Derocles, Stephane A. P. et al. (2014), Data from: Molecular analysis reveals high compartmentalisation in aphid-primary parasitoid networks and low parasitoid sharing between crop and non-crop habitats., Dryad, Dataset, https://doi.org/10.5061/dryad.v1q8j
The ecosystem service of insect pest regulation by natural enemies, such as primary parasitoids, may be enhanced by the presence of uncultivated, semi-natural habitats within agro-ecosystems, although quantifying such host–parasitoid interactions is difficult. Here, we use rRNA 16S gene sequencing to assess both the level of parasitism by Aphidiinae primary parasitoids and parasitoid identity on a large sample of aphids collected in cultivated and uncultivated agricultural habitats in Western France. We used these data to construct ecological networks to assess the level of compartmentalization between aphid and parasitoid food webs of cultivated and uncultivated habitats. We evaluated the extent to which uncultivated margins provided a resource for parasitoids shared between pest and nonpest aphids. We compared the observed quantitative ecological network described by our molecular approach to an empirical qualitative network based on aphid–parasitoid interactions from traditional rearing data found in the literature.

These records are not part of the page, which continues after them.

Definition format_rfc3339nano (t : time) : string :=
  let '(y, m, d) := local_date UTC t in
  format_date y m d +:+ "T" +:+ fmt_0d 2 (local_hour UTC t) +:+ ":" +:+ fmt_0d 2 (local_minute UTC t) +:+ ":" +:+ fmt_0d 2 (local_second UTC t) +:+
  (if nanosecond t =? 0 then "" else let '(w, n) := trim_zeros 9 (nanosecond t) in "." +:+ fmt_0d w n) +:+ "Z".

(** [quote] is strconv.Quote, the verb %q. *)
Context (quote : string → string).

Definition requestHash (cmd : BookAppointment) : string :=
  let barber := match c_Barber cmd with None => "any" | Some b => ID_String b end in
  let services := join (ID_String <$> c_Services cmd) "," in
  Sum256 (ID_String (c_Branch cmd) +:+ "|" +:+ format_rfc3339nano (c_Start cmd) +:+ "|" +:+ services +:+ "|" +:+ barber +:+ "|" +:+
          quote (TrimSpace (c_Note cmd))).

Definition staffRequestHash (cmd : StaffBooking) : string :=
  let services := join (ID_String <$> s_Services cmd) "," in
  Sum256 ("staff|" +:+ ID_String (s_Branch cmd) +:+ "|" +:+ format_rfc3339nano (s_Start cmd) +:+ "|" +:+ services +:+ "|" +:+
          ID_String (s_Barber cmd) +:+ "|" +:+ quote (TrimSpace (s_CustomerName cmd)) +:+ "|" +:+ quote (TrimSpace (s_Note cmd))).

Definition checkStart (start now : time) (b : Branch) : res book_error unit :=
  if negb (OnGrid start (b_Location b) (SlotInterval (b_Policy b)))
     || Before start (GoTime.Add now (MinLead (b_Policy b)))
     || negb (Before start (Day_Start (Day_AddDays (last_day now b) 1) (b_Location b)))
  then Err ErrInvalidStart else Ok tt.

Definition WalkInGrace : Duration := 15 * Minute.

Definition checkStaffStart (start now : time) (b : Branch) : res book_error unit :=
  if negb (start =? Truncate start Minute)
     || Before start (GoTime.Add now (- WalkInGrace))
     || negb (Before start (Day_Start (Day_AddDays (last_day now b) 1) (b_Location b)))
  then Err ErrInvalidStart else Ok tt.

(** The minutes of the day a barber is already booked. *)
Definition booked_within (busy : list Interval) (from to : time) : Duration :=
  foldl (λ n b,
    let s := later (i_start b) from in
    let e := earlier (i_end b) to in
    if After e s then dur_add n (Sub e s) else n) 0 busy.

Definition less_booked (a b : StaffID * Duration) : bool :=
  if a.2 <? b.2 then true else if b.2 <? a.2 then false else String.leb (ID_String a.1) (ID_String b.1).

Definition freeAt (start : time) (cands : list Candidate) (day : Day) (loc : Location) : list StaffID :=
  let from := Day_Start day loc in
  let to := Day_Start (Day_AddDays day 1) loc in
  fst <$> sort_by less_booked ((λ c, (cand_Staff c, booked_within (cand_Busy c) from to)) <$> filter (λ c, CanTake c start = true) cands).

We found that the molecular network was highly compartmentalized and that parasitoid sharing is relatively rare between aphids, especially between crop and noncrop compartments. Moreover, the few cases of putative shared generalist parasitoids were questionable and could be due to the lack of discrimination of cryptic species or from intraspecific host specialization. Our results suggest that apparent competition mediated by Aphidiinae parasitoids is probably rare in agricultural areas and that the contribution of field margins as a source of these biocontrol agents is much more limited than expected. Further large-scale (spatial and temporal) studies on other crops and noncrop habitats are needed to confirm this.